Lemma replay_keys_ok ts D m t ks : ts_ok ts D m -> Forall (fun l => committed (hist D l) <> []) ks ->
  exists s, replay_keys (0 <? t) t ks ts =
      Ret (set_store s ts, (omap (shown_entry D t) ks, List.filter (half_written D t) ks)) /\
    ts_ok (set_store s ts) D m.
Proof.
  intros Ht Hks. revert ts Ht. induction Hks as [|l ks Hl Hks IH]; intros ts Ht; cbn [replay_keys].
  { exists (store ts). destruct ts. done. }
  destruct (replay_key_ok ts D m t l Ht Hl) as (s & -> & Hs). cbn [mbind go_bind].
  destruct (IH _ Hs) as (s' & -> & Hs'). cbn [mbind go_bind]. exists s'. split; [|done]. cbn [omap list_omap List.filter].
  destruct (shown_entry D t l); by destruct (half_written D t l).
Qed.

(** A replay reports exactly the half-finished writes.  In every reachable
    state it visits, in key order and each once, the logical keys with a
    committed version whose pointer lies in the scanned interval; its
    fingerprint is that of their current versions, or of the versions visible
    at the bound; without a bound the reported mismatches are exactly the keys
    left with an orphan version by a failed pointer write, with a bound none.
    It never panics. *)
Theorem replay_reports_half_writes ts D m prefix t :
  ts_ok ts D m ->
  exists s ks, replayed D prefix ks /\ ts_ok (set_store s ts) D m /\
    ReplayFingerprint prefix t ts = Ret (set_store s ts,
      MkReplay (u32 (len ks)) (List.filter (half_written D t) ks) (Fingerprint (omap (shown_entry D t) ks)) (0 <? t)).
Proof.
  intros Ht. unfold ReplayFingerprint.
  destruct (raw_scan_ok (store ts) m prefix (scan_upper prefix) (to_rep _ _ _ Ht)) as (s & raw & -> & Hraw & Hs & _).
  cbn [mbind go_bind]. pose proof (replayed_ok ts D m prefix raw Ht Hraw) as Hks.
  destruct (replay_keys_ok (set_store s ts) D m t (merge_sort key_le (pointer_keys raw))) as (s' & -> & Hs').
  { by apply ts_ok_store. }
  { apply Forall_forall. intros l Hl. by apply Hks. }
  by exists s', (merge_sort key_le (pointer_keys raw)).
Qed.

(** ** Replay of a store with any contents *)

(** The version record of a logical key in a store, damaged or not. *)
Definition stamp (l : bytes) (seq : Z) (rec : Version) : Version :=
  MkVersion l seq rec.(WriteNanos) rec.(Payload) rec.(Source) rec.(SchemaVer) rec.(PersistedHash).
Definition recorded (m : live_map) (l : bytes) (v : Version) : Prop :=
  is_u64 v.(Seq) /\ exists val rec, m (VersionStorageKey l v.(Seq)) = Some val /\
    DecodeVersionRecord val = Ret (Some rec) /\ v = stamp l v.(Seq) rec.
(** The newest recorded version, or the newest one written by [t]. *)
Definition counts (t : Z) (v : Version) : Prop := 0 < t -> v.(WriteNanos) <= t.
Definition chosen (m : live_map) (t : Z) (l : bytes) (r : option Version) : Prop :=
  match r with
  | Some v => (recorded m l v /\ counts t v) /\ forall w, recorded m l w -> counts t w -> w.(Seq) <= v.(Seq)
  | None => forall w, recorded m l w -> ~ counts t w
  end.
(** The pointer of the key names that version and has the hash of its payload. *)
Definition agrees (m : live_map) (row : bytes * option Version) : bool :=
  match row.2, m (CurrentStorageKey row.1) with
  | Some v, Some raw =>
      match DecodeCurrentValue raw with
      | Ret (Some cur) => (cur.(CurSeq) =? v.(Seq)) && beqb cur.(CurPayloadHash) (HashPayload v.(Payload))
      | _ => false
      end
  | _, _ => false
  end.
Definition row_entry (row : bytes * option Version) : option Entry := (fun v => MkEntry row.1 v.(Seq) v.(Payload)) <$> row.2.
Definition reported (m : live_map) (t : Z) (row : bytes * option Version) : bool := negb (0 <? t) && negb (agrees m row).
(** The cursor is [None] when the request has no tail. *)
Definition DecodeListWritesRequestV2 (data : bytes) : go (option (bytes * Z * Z * bytes * option bytes * Z)) :=
  if len data <? 4 then Ret None
  else
    pl ← slice data 0 4;
    let prefixLen := get_le pl in
    if (prefixLen <? 0) || (len data <? 4 + prefixLen + 8 + 8 + 4) then Ret None
    else
      let off := 4 in
      prefix ← slice data off (off + prefixLen);
      let off := off + prefixLen in
      f ← slice data off (off + 8);
      let off := off + 8 in
      t ← slice data off (off + 8);
      let off := off + 8 in
      sl ← slice data off (off + 4);
      let sourceLen := get_le sl in
      let off := off + 4 in
      if (sourceLen <? 0) || (len data <? off + sourceLen) then Ret None
      else
        source ← slice data off (off + sourceLen);
        let off := off + sourceLen in
        let tFrom := s64 (get_le f) in
        let tTo := s64 (get_le t) in
        if off =? len data then Ret (Some (prefix, tFrom, tTo, source, None, 0))
        else if len data <? off + 4 + 4 then Ret None
        else
          cl ← slice data off (off + 4);
          let cursorLen := get_le cl in
          let off := off + 4 in
          if (cursorLen <? 0) || negb (off + cursorLen + 4 =? len data) then Ret None
          else
            after ← slice data off (off + cursorLen);
            lm ← slice data (off + cursorLen) (off + cursorLen + 4);
            Ret (Some (prefix, tFrom, tTo, source, Some after, get_le lm)).

(** ** Temporal responses ([temporal_frame.go]) *)
Definition EncodeVersionEntry (seq writeNanos : Z) (payload : bytes) : bytes :=
  put_le 8 seq ++ put_le 8 (u64 writeNanos) ++ len32 payload ++ payload.

Record VersionEntryView := MkVersionView { ViewSeq : Z; ViewWriteNanos : Z; ViewPayload : bytes }.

* **HOW TO COMPLETE THIS TASK**: The lines needed are those in the data above that hold the string "intros"; copy each of them.

* **WRITTEN REPLY**:
  intros Ht Hks. revert ts Ht. induction Hks as [|l ks Hl Hks IH]; intros ts Ht; cbn [replay_keys].
  intros Ht. unfold ReplayFingerprint.
  { apply Forall_forall. intros l Hl. by apply Hks. }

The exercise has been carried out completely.